The Thought Keyboard will allow users to operate a computer with full keyboard and mouse control, use it on all operating systems, and control it using of an electroencephalograph (EEG) headset, a non-invasive brain scanning device that sense neural patterns in their brains. This would be a huge benefit to persons with dexterity impairments who cannot otherwise use traditional computer input methods.
Lead: Brenton Cousins
My name is Brenton Cousins and I am a second year Computer Engineering student at RIT and the Though Keyboard Project Lead since January 2019. I have been active in project management for about six years, ranging from home made EEGs to articulated Halloween costumes. I try to be well rounded in my skills and knowledge, expanding them whenever possible. This has been a wonderful experience thus far, and I am excited to see who and what else come out of this organisation.
My name is Riley Fitzpatrick. I am a first year Computer Science student. At NXT, I do machine learning for the Thought Keyboard Project. My interests span many disciplines, but bioengineering, biohacking, and human computer interaction have always been prominent, so NXT appealed to me instantly. I am excited to be joining NXT at such an early stage. Given how much success they've had in the first couple years, I am eager to see how far we will go in the coming years. What I am most excited for is seeing people use our work, even if just an early stage prototype. I anticipate that it will be especially fulfilling to use the technology in ways that help people who struggle with a condition. As a Computer Science student, it is easy to be tempted into the world of low impact internet businesses, but projects like NXT, that are as exciting as they are impactful, make it easier to use my skills to create value.
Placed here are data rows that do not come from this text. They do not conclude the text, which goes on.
(** * Colemak-Vim-dq: the extension wrapper, the error classes, the
    process-wide state and the [:sort] command

    Source files embedded here:
    - [src/error.ts]                     (module [Errors])
    - [src/state/globalState.ts]         (module [GlobalStateModel])
    - [src/cmd_line/commands/sort.ts]    (module [Sort])
    - [extension.ts]                     (module [Extension])

    [Mode] and [TextBuffer] hold what these files import from the host
    editor and from files that are not embedded; [Engine] is the
    key-sequence engine behind [ModeHandler.handleKeyEvent], as the
    specification describes it.

    JavaScript strings are modelled as [string]; JavaScript numbers that
    are used as line numbers, column numbers and error codes are modelled
    as [nat] and [N]. A thrown JavaScript exception is a value of
    [Errors.Exception]; a function that may throw returns
    [Exception + A]. Asynchronous functions are run to their end. *)

From Stdlib Require Import String Ascii ZArith NArith DecimalString DecimalN Lia.
From Stdlib Require Import Permutation Sorted.
From stdpp Require Import base list strings gmap sorting.

Local Open Scope string_scope.
Local Open Scope list_scope.

(** ** src/error.ts *)
Module Errors.

(** [export enum ErrorCode]. *)
Inductive ErrorCode : Set :=
  | InvalidAddress | MarkNotSet | NoAlternateFile | NoInsertedTextYet
  | NoFileName | NoPreviousCommand | NoPreviousRegularExpression
  | NoWriteSinceLastChange | ErrorWritingToFile | RecursiveMapping
  | NoStringUnderCursor | NothingInRegister | InvalidRegisterName
  | SearchHitTop | SearchHitBottom | CannotCloseLastWindow
  | ArgumentRequired | InvalidArgument | NoRangeAllowed | PatternNotFound
  | TrailingCharacters | NotAnEditorCommand | NoBuffersDeleted
  | UnknownOption | AtStartOfChangeList | AtEndOfChangeList
  | ChangeListIsEmpty.

(** The numeric value of each enum member. *)
Definition ErrorCode_value (c : ErrorCode) : N :=
  match c with
  | InvalidAddress => 14
  | MarkNotSet => 20
  | NoAlternateFile => 23
  | NoInsertedTextYet => 29
  | NoFileName => 32
  | NoPreviousCommand => 34
  | NoPreviousRegularExpression => 35
  | NoWriteSinceLastChange => 37
  | ErrorWritingToFile => 208
  | RecursiveMapping => 223
  | NoStringUnderCursor => 348
  | NothingInRegister => 353
  | InvalidRegisterName => 354
  | SearchHitTop => 384
  | SearchHitBottom => 385
  | CannotCloseLastWindow => 444
  | ArgumentRequired => 471
  | InvalidArgument => 474
  | NoRangeAllowed => 481
  | PatternNotFound => 486
  | TrailingCharacters => 488
  | NotAnEditorCommand => 492
  | NoBuffersDeleted => 516
  | UnknownOption => 518
  | AtStartOfChangeList => 662
  | AtEndOfChangeList => 663
  | ChangeListIsEmpty => 664
  end%N.

(** [export const ErrorMessage: IErrorMessage]: an object indexed by
    number; a missing key reads as [undefined], here [None]. *)
Definition ErrorMessage_table : list (N * string) :=
  [ (14, "Invalid address");
    (20, "Mark not set");
    (23, "No alternate file");
    (29, "No inserted text yet");
    (32, "No file name");
    (34, "No previous command");
    (35, "No previous regular expression");
    (37, "No write since last change (add ! to override)");
    (208, "Error writing to file");
    (223, "Recursive mapping");
    (348, "No string under cursor");
    (353, "Nothing in register");
    (354, "Invalid register name");
    (384, "Search hit TOP without match for");
    (385, "Search hit BOTTOM without match for");
    (444, "Cannot close last window");
    (471, "Argument required");
    (474, "Invalid argument");
    (481, "No range allowed");
    (486, "Pattern not found");
    (488, "Trailing characters");
    (492, "Not an editor command");
    (516, "No buffers were deleted");
    (518, "Unknown option");
    (662, "At start of changelist");
    (663, "At end of changelist");
    (664, "changelist is empty") ]%N.

Fixpoint assoc_N (k : N) (t : list (N * string)) : option string :=
  match t with
  | [] => None
  | (k', v) :: t' => if N.eqb k k' then Some v else assoc_N k t'
  end.

Definition ErrorMessage (code : N) : option string :=
  assoc_N code ErrorMessage_table.

(** JavaScript truthiness of an optional string: [undefined] and the
    empty string are falsy. *)
Definition truthy (s : option string) : bool :=
  match s with
  | None => false
  | Some s => negb (String.eqb s "")
  end.

(** [Number.isSafeInteger] on the natural numbers: below [2^53] every
    natural number is a JavaScript number and is rendered digit by
    digit. *)
Definition isSafeInteger (n : N) : bool := (n <? 2 ^ 53)%N.

(** Decimal rendering of a number inside a template string. It is the
    rendering of JavaScript on the safe integers, which hold every code
    of this file; past them JavaScript rounds, and from [1e21] on writes
    an exponent, so nothing is stated of this function there. *)
Definition number_toString (n : N) : string :=
  NilZero.string_of_uint (N.to_uint n).

(** The classes of the file and the [extends] clauses. [ErrorClass] is the
    built-in [Error]. *)
Inductive JsClass : Set :=
  | ErrorClass
  | VimErrorClass
  | ForceStopRemappingErrorClass.

Definition JsClass_eqb (a b : JsClass) : bool :=
  match a, b with
  | ErrorClass, ErrorClass
  | VimErrorClass, VimErrorClass
  | ForceStopRemappingErrorClass, ForceStopRemappingErrorClass => true
  | _, _ => false
  end.

Definition extends (c : JsClass) : option JsClass :=
  match c with
  | ErrorClass => None
  | VimErrorClass => Some ErrorClass
  | ForceStopRemappingErrorClass => Some ErrorClass
  end.

(** Walk of the prototype chain; the chains of this file have at most two
    links, [fuel] bounds the walk. *)
Fixpoint subclass_fuel (fuel : nat) (c d : JsClass) : bool :=
  JsClass_eqb c d ||
  match fuel with
  | O => false
  | S f =>
      match extends c with
      | Some p => subclass_fuel f p d
      | None => false
      end
  end.

Definition subclass (c d : JsClass) : bool := subclass_fuel 2 c d.

(** [class VimError extends Error]: [code] and the overriding [message]. *)
Record VimError : Set := mkVimError {
  code : N;
  message : string
}.

(** [class ForceStopRemappingError extends Error]: the only data is the
    inherited [message], set from [reason] by [super(reason)]. *)
Record ForceStopRemappingError : Set := mkForceStop {
  reason : string
}.

(** What a [throw] can carry in these files. *)
Inductive Exception : Set :=
  | JsError (msg : string)
  | ThrownVimError (e : VimError)
  | ThrownForceStop (e : ForceStopRemappingError).

Definition class_of (x : Exception) : JsClass :=
  match x with
  | JsError _ => ErrorClass
  | ThrownVimError _ => VimErrorClass
  | ThrownForceStop _ => ForceStopRemappingErrorClass
  end.

(** [x instanceof C]. *)
Definition instanceof (x : Exception) (C : JsClass) : bool :=
  subclass (class_of x) C.

(** The [code] property read off an arbitrary thrown object: only a
    [VimError] declares it. *)
Definition code_of (x : Exception) : option N :=
  match x with
  | ThrownVimError e => Some (code e)
  | _ => None
  end.


(** [static fromCode(code: ErrorCode, extraValue?: string): VimError]. The
    code is a natural number here; the enum type admits no other. *)
Definition fromCode (code : N) (extraValue : option string)
  : Exception + VimError :=
  if truthy (ErrorMessage code) then
    inr (mkVimError code
           (default "" (ErrorMessage code) +:+
            (if truthy extraValue then ": " +:+ default "" extraValue else "")))
  else
    inl (JsError ("unknown error code: " +:+ number_toString code)).

(** [override toString(): string]. *)
Definition toString (e : VimError) : string :=
  "E" +:+ number_toString (code e) +:+ ": " +:+ message e.

(** [constructor(reason: string = 'StopRemapping')]. *)
Definition new_ForceStopRemappingError (r : option string)
  : ForceStopRemappingError :=
  mkForceStop (default "StopRemapping" r).

(** [static fromVimError(vimError: VimError)]. *)
Definition fromVimError (vimError : VimError) : ForceStopRemappingError :=
  new_ForceStopRemappingError (Some (toString vimError)).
My name is Jimmy He. I am a second-year international mechanical engineering student at RIT. I am currently on the project keyboard team as a developer and HCI (Human Computer Interaction) researcher. As an engineering student, I joined the team because I wanted to drastically improve my programming skills and learn more about machine learning and brain-computer interface to prepare myself for the Fourth Industrial Revolution. I find neuro-technology development exciting because we are, in constructive ways, blurring the line between reality and science fiction in shows/movies like Black Mirror. I believe that our project will significantly improve disabled people’s ability to use computers and even bring about a new norm of digital communication.
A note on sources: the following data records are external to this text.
Lemma prog_at_copying k out c i n :
  prog_at (AtCopying k out c i (S n))
  = Vis (CopyElem out c i) (λ _, prog_at (AtCopying k out c (S i) n)).
Proof. by destruct k. Qed.

Lemma prog_at_copied k out c i :
  prog_at (AtCopying k out c i 0) = Vis RUnlock (λ _, resume k out).
Proof. by destruct k. Qed.

Lemma sum_list_insert (f : point → nat) pts i pt pt' :
  pts !! i = Some pt →
  sum_list (f <$> <[i := pt']> pts) + f pt = sum_list (f <$> pts) + f pt'.
Proof.
  revert i. induction pts as [|p pts IH]; intros [|i] Hi; simplify_eq/=; [lia|].
  specialize (IH i Hi). lia.
Qed.

Lemma sum_list_zero (f : point → nat) pts j pj :
  sum_list (f <$> pts) = 0 → pts !! j = Some pj → f pj = 0.
Proof.
  revert j. induction pts as [|p pts IH]; intros [|j] Hs Hj; simplify_eq/=; [lia|].
  apply (IH j); [lia|done].
Qed.

(** What a goroutine knows stays true while [s.current], the published
    elements and its own array are left alone. *)
Lemma knows_frame st st' h h' pt :
  current st' = current st → published st' = published st →
  (∀ l, cell_of pt = Some l → heap st' !! l = heap st !! l) →
  h ⊆ h' → knows st h pt → knows st' h' pt.
Proof.
  intros Hc Hpub Hl Hh. destruct pt; cbn in *; try done.
  - by rewrite Hc.
  - rewrite Hc. intros (? & l & a & Hp & Ha & ?). split; [done|].
    exists l, a. by rewrite (Hl l Hp).
  - rewrite Hc, Hpub. intros (? & ? & ? & l & a & Hp & Ha & ?).
    do 3 (split; [done|]). exists l, a. by rewrite (Hl l Hp).
  - intros [[l Hp] Hin]. split; [by eauto|]. apply Hh.
    unfold elems in *. destruct (s_ptr out) as [l'|]; [|done].
    by rewrite (Hl l' eq_refl).
  - unfold slice_ok. destruct (s_ptr sl) as [l|]; [|done]. by rewrite (Hl l eq_refl).
  - unfold slice_ok. destruct (s_ptr sl) as [l|]; [|done]. by rewrite (Hl l eq_refl).
Qed.

(** A goroutine that does not hold the read lock knows nothing of
    [s.current]. *)
Lemma knows_frame_store st st' h h' pt :
  reading pt = 0 → heap st' = heap st → h ⊆ h' → knows st h pt → knows st' h' pt.
Proof.
  intros Hr Hheap Hh. destruct pt; cbn in *; try done; rewrite Hheap; try done.
  intros [? ?]. split; [done|]. by apply Hh.
Qed.

Lemma history_grows (h : list (list Prefix)) x : h ⊆ h ++ [x].
Proof. intros y. rewrite elem_of_app. auto. Qed.

Lemma history_last (h : list (list Prefix)) x : x ∈ h ++ [x].
Proof. rewrite elem_of_app, list_elem_of_singleton. auto. Qed.

(** The invariant after goroutine [i] has gone from [pt] to [pt'] and the
    state from [st] to [st']. *)
Lemma consistent_update pts st h i pt pt' st' :
  consistent pts st h → pts !! i = Some pt →
  readers (mu st') + reading pt = readers (mu st) + reading pt' →
  (if writer (mu st') then 1 else 0) + writing pt
    = (if writer (mu st) then 1 else 0) + writing pt' →
  (writer (mu st') = true → readers (mu st') = 0) →
  knows st' (h ++ [published st']) pt' →
  (∀ l, cell_of pt' = Some l →
        is_Some (heap st' !! l) ∧ s_ptr (current st') ≠ Some l ∧
        (cell_of pt = Some l ∨ heap st !! l = None)) →
  (∀ j pj, j ≠ i → pts !! j = Some pj →
           knows st' (h ++ [published st']) pj ∧
           ∀ l, cell_of pj = Some l →
                is_Some (heap st' !! l) ∧ s_ptr (current st') ≠ Some l) →
  slice_ok (heap st') (current st') →
  consistent (<[i := pt']> pts) st' (h ++ [published st']).
Proof.
  intros [Hk Hc Ha Hcur Hr Hw Hx Hp] Hi Hrd Hwr Hex Hk' Hc' Ho Hcur'.
  assert (Hlt : i < length pts) by (by eapply lookup_lt_Some).
  split; try done.
  - intros j pj Hj. destruct (decide (j = i)) as [->|Hne].
    + rewrite list_lookup_insert_eq in Hj by done. by simplify_eq.
    + rewrite list_lookup_insert_ne in Hj by done. by apply (Ho j pj).
  - intros j pj l Hj Hl. destruct (decide (j = i)) as [->|Hne].
    + rewrite list_lookup_insert_eq in Hj by done. simplify_eq.
      destruct (Hc' l Hl) as (? & ? & _). done.
    + rewrite list_lookup_insert_ne in Hj by done. by apply (Ho j pj).
  - intros j1 j2 p1 p2 l H1 H2 Hl1 Hl2.
    destruct (decide (j1 = i)) as [->|Hne1], (decide (j2 = i)) as [->|Hne2]; [done|..].
    + rewrite list_lookup_insert_eq in H1 by done.
      rewrite list_lookup_insert_ne in H2 by done. simplify_eq.
      destruct (Hc' l Hl1) as (_ & _ & [Hold|Hnew]).
      * by apply (Ha i j2 pt p2 l).
      * destruct (Hc j2 p2 l H2 Hl2) as [[? ?] _]. congruence.
    + rewrite list_lookup_insert_ne in H1 by done.
      rewrite list_lookup_insert_eq in H2 by done. simplify_eq.
      destruct (Hc' l Hl2) as (_ & _ & [Hold|Hnew]).
      * by apply (Ha j1 i p1 pt l).
      * destruct (Hc j1 p1 l H1 Hl1) as [[? ?] _]. congruence.
    + rewrite list_lookup_insert_ne in H1, H2 by done. by apply (Ha j1 j2 p1 p2 l).
  - pose proof (sum_list_insert reading pts i pt pt' Hi). lia.
  - pose proof (sum_list_insert writing pts i pt pt' Hi). lia.
  - apply history_last.
Qed.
My name is Katie O’Neill-Knasick. I am a first year student studying Biochemistry and Biomedical Sciences. At NXT, I am a part of the Project Keyboard Team – more specifically the Human Subject Research (HSR) subgroup. I joined NXT because of my plans to become a doctor somewhere in the neuroscience field. I want to learn as much about the brain, while helping out patients, in the case of NXT, with ALS or muscular dystrophy, as I prepare for medical school.